Verletzungen machten Erhard zu schaffen, immer aufs Neue musste er sich zurückkämpfen. Im UI-Cup-Spiel gegen Viking Stavanger bekam er einen Schlag auf beide Achillessehen, eine Operation war zu riskant. Darum beendete der Mittelfeldspieler seine Laufbahn zeitig.

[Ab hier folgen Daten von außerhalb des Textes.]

(** When the counting loops return, [on_llm_end] goes on to store the model
    and the end time, and then reads [start_time]. *)
Lemma on_llm_end_after_loop E self response kwargs s totals :
  value_of (for_gen (generations response) (0, 0) s) = Ok totals ->
  let o := heap s !!! self in
  let md1 := <["end_time" := VFloat (clock E (ticks s))]>
               (<["model" := VStr (model o)]> (metadata o)) in
  let s1 := {| heap := <[self := set_metadata o md1]> (heap s);
               next_loc := next_loc s; ticks := S (ticks s) |} in
  match metadata o !! "start_time" with
  | Some (VFloat st) =>
      exists t,
        on_llm_end E self response kwargs s =
          (Ok tt,
           {| heap :=
                <[self := set_metadata o
                   (<["usage" := VDict (usage_dict (fst totals) (snd totals)
                                          (fst totals + snd totals))]>
                      (<["duration" := VFloat (clock E (ticks s) - st)]>
                         md1))]> (heap s);
              next_loc := next_loc s; ticks := S (ticks s) |}, t)
  | Some _ =>
      exists t,
        on_llm_end E self response kwargs s =
          (Raise (TypeError "unsupported operand type(s) for -"), s1, t)
  | None =>
      exists t,
        on_llm_end E self response kwargs s =
          (Raise (KeyError "start_time"), s1, t)
  end.
Proof.
  intros Hv o md1 s1.
  pose proof (for_gen_run (generations response) (0, 0) s) as Hloop.
  rewrite Hv in Hloop.
  destruct (on_llm_end E self response kwargs s) as [[r s'] t] eqn:Hrun.
  unfold on_llm_end in Hrun. step_in Hrun. step_by Hrun Hloop.
  do 4 step_in Hrun. repeat heap_simpl_in Hrun.
  match type of Hrun with
  | bind (getitem self "end_time") _ ?s2 = _ =>
      assert (getitem self "end_time" s2 =
                (Ok (VFloat (clock E (ticks s))), s2, [])) as Hend
        by (apply getitem_run; heap_simpl; apply lookup_insert_eq)
  end.
  step_by Hrun Hend.
  match type of Hrun with
  | bind (getitem self "start_time") _ ?s2 = _ =>
      assert (metadata (heap s2 !!! self) !! "start_time" =
                metadata o !! "start_time") as Hst
        by (heap_simpl; by rewrite !lookup_insert_ne)
  end.
  fold o in Hrun. fold md1 in Hrun. fold s1 in Hrun, Hst.
  destruct (metadata o !! "start_time") as [v|].
  - step_by Hrun (getitem_run _ _ _ _ Hst).
    destruct v as [| | |st| | |];
      try (apply (bind_stop _ _ _ _ _ _ _ _ _ eq_refl) in Hrun
             as (-> & -> & ->); by eexists).
    do 2 step_in Hrun. unfold setitem in Hrun. subst s1.
    repeat heap_simpl_in Hrun. injection Hrun as <- <- <-.
    by eexists.
  - apply (bind_stop _ _ _ _ _ _ _ _ _ (getitem_missing _ _ _ Hst)) in Hrun
      as (-> & -> & ->).
    by eexists.
Qed.

(** [on_llm_start] and then [on_llm_end], as the chain calls them around a
    request that is answered. *)
Lemma on_llm_start_then_end E self ser prompts kwargs0 response kwargs s :
  Forall countable (generations response) ->
  let totals := foldl add_share (0, 0) (generations response) in
  let s1 := final (on_llm_start E self ser prompts kwargs0 s) in
  let o := on_llm_end E self response kwargs s1 in
  let md := metadata (heap (final o) !!! self) in
  value_of o = Ok tt /\
  ticks (final o) = S (S (ticks s)) /\
  md !! "usage" = Some (VDict (usage_dict (fst totals) (snd totals)
                                 (fst totals + snd totals))) /\
  md !! "model" = Some (VStr (model (heap s !!! self))).
Proof.
  intros Hall totals s1 o md. subst md o s1.
  pose proof (on_llm_end_after_loop E self response kwargs
                (final (on_llm_start E self ser prompts kwargs0 s)) totals
                (for_gen_shares _ _ _ Hall)) as Hrun.
  cbv zeta in Hrun.
  rewrite (on_llm_start_start_time E self ser prompts kwargs0 s) in Hrun.
  destruct Hrun as [t Hrun]. rewrite Hrun. clear Hrun.
  destruct (on_llm_start_run E self ser prompts kwargs0 s) as (t1 & -> & _).
  repeat heap_simpl.
  repeat split;
    repeat first [ rewrite lookup_insert_eq | rewrite lookup_insert_ne by done ];
    done.
Qed.

Lemma foldl_add_share_uninformed gens totals :
  Forall (fun gen => informed gen = 0) gens ->
  foldl add_share totals gens = totals.
Proof.
  intros Hall. revert totals.
  induction Hall as [|gen gens Hgen _ IH]; intros totals; [done|].
  cbn [foldl]. rewrite IH. unfold add_share, first_candidate_share.
  rewrite Hgen.
  destruct gen as [|g0 rest]; [|destruct (counters g0) as [[p e]|]];
    destruct totals; cbn; f_equal; lia.
Qed.

(** X1.  When [on_llm_end] completes, and what it stores.  On an extractor
    whose [start_time] is a clock reading, and for a response each of whose
    prompts has no candidate with usage information or a first candidate
    with both counters, [on_llm_end] returns; it has taken one clock
    reading and stored as usage, for every prompt, the first candidate's
    counters multiplied by the number of candidates that carry information,
    with their sum, the duration since the start, and the model name of the
    extractor. *)
Theorem on_llm_end_completes E self response kwargs s st :
  metadata (heap s !!! self) !! "start_time" = Some (VFloat st) ->
  Forall countable (generations response) ->
  let totals := foldl add_share (0, 0) (generations response) in
  let o := on_llm_end E self response kwargs s in
  let md := metadata (heap (final o) !!! self) in
  value_of o = Ok tt /\
  ticks (final o) = S (ticks s) /\
  md !! "usage" = Some (VDict (usage_dict (fst totals) (snd totals)
                                 (fst totals + snd totals))) /\
  md !! "end_time" = Some (VFloat (clock E (ticks s))) /\
  md !! "duration" = Some (VFloat (clock E (ticks s) - st)) /\
  md !! "model" = Some (VStr (model (heap s !!! self))).
Proof.
  intros Hst Hall totals o md.
  pose proof (on_llm_end_after_loop E self response kwargs s totals
                (for_gen_shares _ _ _ Hall)) as Hrun.
  cbv zeta in Hrun. rewrite Hst in Hrun. destruct Hrun as [t Hrun].
  subst md o. rewrite Hrun. heap_simpl.
  repeat split;
    repeat first [ rewrite lookup_insert_eq | rewrite lookup_insert_ne by done ];
    done.
Qed.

Seit 1987 arbeitet Erhard Süß als Lehrer: für Sport, Englisch und Wirtschaft/Technik/Hauswirtschaft (WTH). Sohn Carsten spielte wie er Fußball in Elterlein. Obwohl, bei den Alten Herren bleibt auch Erhard hier noch am Ball. Radfahren und mehr noch die beiden Enkel, vier und knapp zwei Jahre alt, halten ihn fit. Ein Schmuckkästchen sei das neue Erzgebirgsstadion, die Atmosphäre wunderbar. „Der Kontakt zu den früheren Mitspielern war nach meiner Verletzung etwas abgerissen, aber ich habe natürlich immer verfolgt, wie sich Wismut und nun der FC Erzgebirge behaupten. In letzter Zeit fahre ich auch wieder regelmäßig nach Aue”, meint der 63-Jährige und fragt, wann der Text hier denn im Veilchenecho stehe. „Gegen Darmstadt? Da werde ich auf jeden Fall live im Lößnitztal sein. Mir gefällt, wie sich unsere Mannschaft in den letzten Spielen präsentiert und steigert. Wenn es gegen den Abstieg geht, wird jeder Zuschauer gebraucht.”